Before having a baby, Orange’s growing reputation as a food and wine destination had seen it creep onto my bucket list. Unfortunately, I ran out of time to make it to the town, in NSW’s central west, before Oliver entered the world. When an invitation to attend a friend’s significant birthday in Orange lobbed in my inbox a year later, my interest was piqued. But would it still be worth visiting with a toddler in tow? Yes, as it turns out.
A bit of research led me straight to Heifer Station, which is surely one of the most family-friendly wineries in the country. Less than 15 minutes’ drive from town, it has plenty to entertain littlies, including a petting zoo and a sandpit complete with toy bulldozers. We nab a table outside the cellar door, housed in an old woolshed, and while away the afternoon in the sunshine. While Oliver joins other children following around the chooks that roam freely around us, we snack on a cheese platter and dips and enjoy a wine tasting, which includes Chardonnay, Pinot Noir, Pinot Gris, Merlot and Shiraz. When he eventually gets bored, we wander down to see the animals together. There we meet Tilly the Shetland pony, highland cattle Curly, Larry and Monique, and Brutus, the black-faced Suffolk sheep. A small herd of alpacas can also be seen in the distance.
On the volcanic slopes of the region’s tallest peak, Mt Canobolas, the 26ha Heifer Station was once part of a larger property used by stagecoach company Cobb & Co as a change station for its horse teams, which has been subdivided into smaller lots over the years. It was a cattle station in the early 1900s, and cows still graze amongst the vineyards in winter and in nearby paddocks during harvesting.
The petting zoo was added in 2016 after census data showed young couples with two or more children were the fastest-growing demographic in the region. “At the time there was nothing around for them,” sales and operations manager James Thomas says. “It was a demographic that was largely ignored by the wine industry, and we saw that as an opportunity. A lot of people thought we were mad in the beginning, but we found that if you have something to occupy children then the parents get to have some actual adult time and that’s made us super popular.”

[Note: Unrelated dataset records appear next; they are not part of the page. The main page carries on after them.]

Lemma tracks_bound (store : gmap string (list Z)) (hist : list (string * Z))
    (t : Z) (identifier : string) :
  RateLimit.tracks opts store hist t →
  Z.of_nat (length (RateLimit.passed_since identifier
                      (t - RateLimit.windowMs opts) hist))
    ≤ RateLimit.maxRequests opts.
Proof.
  intros [Hlen Hwin].
  rewrite <- (length_fmap snd), <- Hwin.
  pose proof (length_filter (λ x, t - RateLimit.windowMs opts < x)
                (RateLimit.requests_of store identifier)).
  specialize (Hlen identifier). lia.
Qed.

(** A list of requests in arrival order splits at any instant. *)
Lemma nondecreasing_split (reqs : list (string * Z)) (T : Z) :
  RateLimit.nondecreasing reqs.*2 →
  ∃ r1 r2, reqs = r1 ++ r2
    ∧ Forall (λ req, req.2 ≤ T) r1
    ∧ Forall (λ req, T < req.2) r2
    ∧ RateLimit.nondecreasing r1.*2.
Proof.
  induction reqs as [|req reqs IH]; intros Hnd.
  - by exists [], [].
  - apply nondecreasing_cons in Hnd as [Hhead Hnd].
    destruct (decide (req.2 ≤ T)) as [Hle|Hgt].
    + destruct (IH Hnd) as (r1 & r2 & -> & H1 & H2 & Hnd1).
      exists (req :: r1), r2. split; [done|]. split; [by apply Forall_cons|].
      split; [done|]. apply nondecreasing_cons. split; [|done].
      by apply Forall_app in Hhead as [? _].
    + exists [], (req :: reqs). split; [done|]. split; [done|]. split; [|done].
      apply Forall_cons. split; [lia|].
      eapply Forall_impl; [exact Hhead|]. simpl. intros. lia.
Qed.

(** X23: The sliding window: with requests served in arrival order from an empty
    store, no identifier has more than [maxRequests] passed requests in any
    window of [windowMs] milliseconds, wherever the window ends. *)
Theorem rate_limit_window (requests : list (string * Z)) (identifier : string)
    (T : Z) :
  RateLimit.nondecreasing requests.*2 →
  Z.of_nat (length (filter (λ req, req.1 = identifier
                                   ∧ T - RateLimit.windowMs opts < req.2
                                   ∧ req.2 ≤ T)
                           (RateLimit.serve opts ∅ requests).2))
    ≤ RateLimit.maxRequests opts.
Proof.
  intros Hnd. destruct (nondecreasing_split requests T Hnd)
    as (r1 & r2 & -> & H1 & H2 & Hnd1).
  rewrite serve_app, filter_app, length_app.
  rewrite (filter_none _ (RateLimit.serve opts _ r2).2).
  2:{ intros x Hx%serve_passed_elem_of (_ & _ & Hle).
      rewrite Forall_forall in H2. specialize (H2 x Hx). lia. }
  simpl. rewrite Nat.add_0_r.
  destruct r1 as [|req r1]; [simpl; lia|].
  assert (Hge : Forall (λ r, req.2 ≤ r.2) (req :: r1)).
  { apply Forall_cons. split; [lia|].
    by apply nondecreasing_cons in Hnd1 as [Hh _]. }
  pose proof (serve_tracks (req :: r1) ∅ [] req.2 (tracks_empty _) Hge Hnd1) as Htr.
  rewrite app_nil_l in Htr.
  set (t := default req.2 (last (req :: r1).*2)) in *.
  assert (Ht : t ≤ T).
  { unfold t. destruct (last (req :: r1).*2) as [x|] eqn:Hlast; simpl.
    - apply last_Some_elem_of, list_elem_of_fmap in Hlast as (y & -> & Hy).
      rewrite Forall_forall in H1. by apply H1.
    - apply Forall_inv in H1. done. }
  pose proof (tracks_bound _ _ _ identifier Htr) as Hb.
  unfold RateLimit.passed_since in Hb.
  rewrite <- (list_filter_filter_l
                (λ req0 : string * Z, req0.1 = identifier
                    ∧ T - RateLimit.windowMs opts < req0.2 ∧ req0.2 ≤ T)
                (λ req0 : string * Z, req0.1 = identifier
                    ∧ t - RateLimit.windowMs opts < req0.2))
    by (intros ? (? & ? & ?); split; [done|lia]).
  pose proof (length_filter
                (λ req0 : string * Z, req0.1 = identifier
                    ∧ T - RateLimit.windowMs opts < req0.2 ∧ req0.2 ≤ T)
                (filter (λ req0 : string * Z, req0.1 = identifier
                    ∧ t - RateLimit.windowMs opts < req0.2)
                   (RateLimit.serve opts ∅ (req :: r1)).2)).
  lia.
Qed.

End RateLimiterWindow.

Older kids will also love soaring through the air on the flying fox near Lakeshore Café at Lake Canobolas Reserve on the outskirts of town, while a visit to the old-school style Coronet Milk Bar in Summer St is a must for ice-cream and lollies. On the second Saturday of each month children can also ride a miniature train run by the Orange Society of Model Engineers in Matthews Park for $2 per ride. Sadly, our timing isn’t right, but we are content with a visit to Cook Park, also in Summer St, instead.
It’s somewhere I probably wouldn’t have considered visiting before having a child, but it turns out to be a pleasant addition to our itinerary. Oliver’s face lights up when he sees the aviary filled with cockatoos and parrots. He’s entranced by the water flowing over the fountain in the middle of the park, and he loves running back and forth through the dry leaves beside the duck pond and hearing them crunch beneath his feet.
After a push on the swings, we stroll back to our accommodation, Red Door Cottage, in nearby March St. With its cute verandah, corrugated iron roof and white picket fence, the superbly renovated two-bedroom heritage home is just like one of the properties I’d seen in the ABC TV series Escape from the City that also enticed me to visit. It’s owned by BNB Made Easy founder Tim Mortimer, whose family established Mortimer Wines in the early 1990s, and his wife Flora, who comes from the Albi wine region in Southern France. As parents of two young children, they are extremely accommodating to families. We arrive to find a port-a-cot set up in the bedroom and a highchair by the dining table. Oliver makes a beeline for the toys in the loungeroom, while I am taken by the large open-plan kitchen, polished wooden floorboards, slow combustion fireplace, mosaic tiles and heritage features.